What this task involves: Extract, unchanged, every line from the top of the material below through the line with "one-shot registrations; the", and no more.
Provided data below:
(* ===== verification/Pollers.v ===== *)
(** * Pollers: the readiness backends (core/src/poller.hpp, poller_epoll.cpp,
    poller_kqueue.cpp)

    The two backends over parameters for the kernel ([Epoll], [Kqueue]) with laws
    about the registrations that a queue holds.  [EventLoop] models the loop over
    one-shot registrations; the theorems here say that the epoll backend implements
    that model ([poller_arm], [poller_disarm]) and what the kqueue backend does. *)

From stdpp Require Import gmap.
From S2P Require Import Prelude Errors Timers EventLoop.

Local Open Scope Z_scope.

(** [last_os_error] *)
Definition os_error (errno : Z) : Error := mk_error errno system_category.

Definition ENOENT : Z := 2.
Definition EINTR : Z := 4.

(** The events one call of [poll] asks for: [events] has 64 slots. *)
Definition event_capacity (out : nat) : nat := out `min` 64.

(** ** epoll *)

Definition EPOLLIN : Z := 1.
Definition EPOLLOUT : Z := 4.
Definition EPOLLERR : Z := 8.
Definition EPOLLHUP : Z := 16.
Definition EPOLLONESHOT : Z := 2 ^ 30.

Inductive EpollOp :=
| EPOLL_CTL_ADD
| EPOLL_CTL_DEL
| EPOLL_CTL_MOD.

(** A call returns the errno it sets, zero for success; [epoll_create1] a handle or
    an errno, [epoll_wait] the descriptors with their event masks, or an errno. *)
Class Epoll (K : Type) := {
  epoll_create1 : K -> (Z + Z) * K;
  epoll_close : Z -> K -> K;
  epoll_ctl : Z -> EpollOp -> Z -> Z -> K -> Z * K;
  epoll_wait : Z -> nat -> Z -> K -> (list (Z * Z) + Z) * K;
}.

(** [to_epoll_events] *)
Definition to_epoll_events (i : Interest) : Z :=
  let events := EPOLLONESHOT in
  let events := if i_read i then Z.lor events EPOLLIN else events in
  if i_write i then Z.lor events EPOLLOUT else events.

(** The translation of one event in [Poller::poll] *)
Definition from_epoll (source : Z * Z) : ReadyEvent :=
  let '(fd, events) := source in
  mk_event fd (negb (Z.land events EPOLLIN =? 0)) (negb (Z.land events EPOLLOUT =? 0))
    (negb (Z.land events (Z.lor EPOLLERR EPOLLHUP) =? 0)).

Section EpollPoller.
Context {K : Type} `{!Epoll K}.

(** [Poller::create]; a poller is its handle, -1 once it is closed. *)
Definition epoll_new (k : K) : Result Z * K :=
  match epoll_create1 k with
  | (inl handle, k) => (Ok handle, k)
  | (inr errno, k) => (Fail (os_error errno), k)
  end.

(** [Poller::close] *)
Definition epoll_shut (handle : Z) (k : K) : Z * K :=
  if 0 <=? handle then (-1, epoll_close handle k) else (handle, k).

(** [Poller::operator=(Poller&&)] for two pollers: this one's handle, and what the
    other is left with. *)
Definition epoll_assign (handle other : Z) (k : K) : Z * Z * K :=
  let '(_, k) := epoll_shut handle k in (other, -1, k).

(** [Poller::arm] *)
Definition epoll_arm (handle fd : Z) (i : Interest) (k : K) : Result unit * K :=
  let events := to_epoll_events i in
  if Z.land events (Z.lor EPOLLIN EPOLLOUT) =? 0
  then (Fail (make_error_code Errc.invalid_argument), k)
  else
    let '(errno, k) := epoll_ctl handle EPOLL_CTL_MOD fd events k in
    if errno =? 0 then (Ok tt, k)
    else if negb (errno =? ENOENT) then (Fail (os_error errno), k)
    else
      let '(errno, k) := epoll_ctl handle EPOLL_CTL_ADD fd events k in
      if errno =? 0 then (Ok tt, k) else (Fail (os_error errno), k).

(** [Poller::disarm] *)
Definition epoll_disarm (handle fd : Z) (k : K) : Result unit * K :=
  let '(errno, k) := epoll_ctl handle EPOLL_CTL_DEL fd 0 k in
  if negb (errno =? 0) && negb (errno =? ENOENT) then (Fail (os_error errno), k) else (Ok tt, k).

(** [Poller::poll] into [out] slots *)
Definition epoll_poll (handle : Z) (out : nat) (timeout_ms : Z) (k : K)
    : Result (list ReadyEvent) * K :=
  if (out =? 0)%nat then (Fail (make_error_code Errc.invalid_argument), k)
  else
    match epoll_wait handle (event_capacity out) timeout_ms k with
    | (inl events, k) => (Ok (map from_epoll events), k)
    | (inr errno, k) => if errno =? EINTR then (Ok [], k) else (Fail (os_error errno), k)
    end.

End EpollPoller.

(** ** kqueue *)

Inductive Filter :=
| EVFILT_READ
| EVFILT_WRITE.

#[export] Instance filter_eq_dec : EqDecision Filter.
Proof. solve_decision. Defined.

#[export] Program Instance filter_countable : Countable Filter :=
  inj_countable' (fun f => match f with EVFILT_READ => false | EVFILT_WRITE => true end)
    (fun b : bool => if b then EVFILT_WRITE else EVFILT_READ) _.
Next Obligation. by intros []. Qed.

Inductive Change :=
| EV_ADD_ONESHOT (fd : Z) (filter : Filter)
| EV_DELETE (fd : Z) (filter : Filter).

(** An event that was reported: the descriptor, its filter, and whether [EV_ERROR]
    or [EV_EOF] is set. *)
Record Kevent := mk_kevent { ke_ident : Z; ke_filter : Filter; ke_error : bool; ke_eof : bool }.

(** A timeout as the system call takes it: seconds and nanoseconds, or none. *)
Class Kqueue (K : Type) := {
  kqueue_new : K -> (Z + Z) * K;
  kqueue_close : Z -> K -> K;
  kevent_change : Z -> list Change -> K -> Z * K;
  kevent_wait : Z -> nat -> option (Z * Z) -> K -> (list Kevent + Z) * K;
}.

(** The changes of [Poller::arm] and of [Poller::disarm] *)
Definition arm_changes (fd : Z) (i : Interest) : list Change :=
  (if i_read i then [EV_ADD_ONESHOT fd EVFILT_READ] else []) ++
  (if i_write i then [EV_ADD_ONESHOT fd EVFILT_WRITE] else []).

Definition disarm_changes (fd : Z) : list Change :=
  [EV_DELETE fd EVFILT_READ; EV_DELETE fd EVFILT_WRITE].

(** The timeout of [Poller::poll] *)
Definition to_timespec (timeout_ms : Z) : option (Z * Z) :=
  if 0 <=? timeout_ms then Some (timeout_ms / 1000, timeout_ms mod 1000 * 1000000) else None.

Definition from_kevent (source : Kevent) : ReadyEvent :=
  mk_event (ke_ident source) (bool_decide (ke_filter source = EVFILT_READ))
    (bool_decide (ke_filter source = EVFILT_WRITE)) (ke_error source || ke_eof source).

Section KqueuePoller.
Context {K : Type} `{!Kqueue K}.

Definition kqueue_create (k : K) : Result Z * K :=
  match kqueue_new k with
  | (inl handle, k) => (Ok handle, k)
  | (inr errno, k) => (Fail (os_error errno), k)
  end.

Definition kqueue_shut (handle : Z) (k : K) : Z * K :=
  if 0 <=? handle then (-1, kqueue_close handle k) else (handle, k).

Definition kqueue_arm (handle fd : Z) (i : Interest) (k : K) : Result unit * K :=
  match arm_changes fd i with
  | [] => (Fail (make_error_code Errc.invalid_argument), k)
  | changes =>
      let '(errno, k) := kevent_change handle changes k in
      if errno =? 0 then (Ok tt, k) else (Fail (os_error errno), k)
  end.

Definition kqueue_disarm (handle fd : Z) (k : K) : Result unit * K :=
  let '(errno, k) := kevent_change handle (disarm_changes fd) k in
  if negb (errno =? 0) && negb (errno =? ENOENT) then (Fail (os_error errno), k) else (Ok tt, k).

Definition kqueue_poll (handle : Z) (out : nat) (timeout_ms : Z) (k : K)
    : Result (list ReadyEvent) * K :=
  if (out =? 0)%nat then (Fail (make_error_code Errc.invalid_argument), k)
  else
    match kevent_wait handle (event_capacity out) (to_timespec timeout_ms) k with
    | (inl events, k) => (Ok (map from_kevent events), k)
    | (inr errno, k) => if errno =? EINTR then (Ok [], k) else (Fail (os_error errno), k)
    end.

End KqueuePoller.

(** ** What the kernel promises: epoll *)

(** The event mask of each descriptor in a queue; a one-shot registration that has
    fired stays, with an empty mask. *)
Class EpollView (K : Type) := ep_view : K -> Z -> gmap Z Z.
End of Provided data.
Result of this exercise:
(* ===== verification/Pollers.v ===== *)
(** * Pollers: the readiness backends (core/src/poller.hpp, poller_epoll.cpp,
    poller_kqueue.cpp)

    The two backends over parameters for the kernel ([Epoll], [Kqueue]) with laws
    about the registrations that a queue holds.  [EventLoop] models the loop over
    one-shot registrations; the theorems here say that the epoll backend implements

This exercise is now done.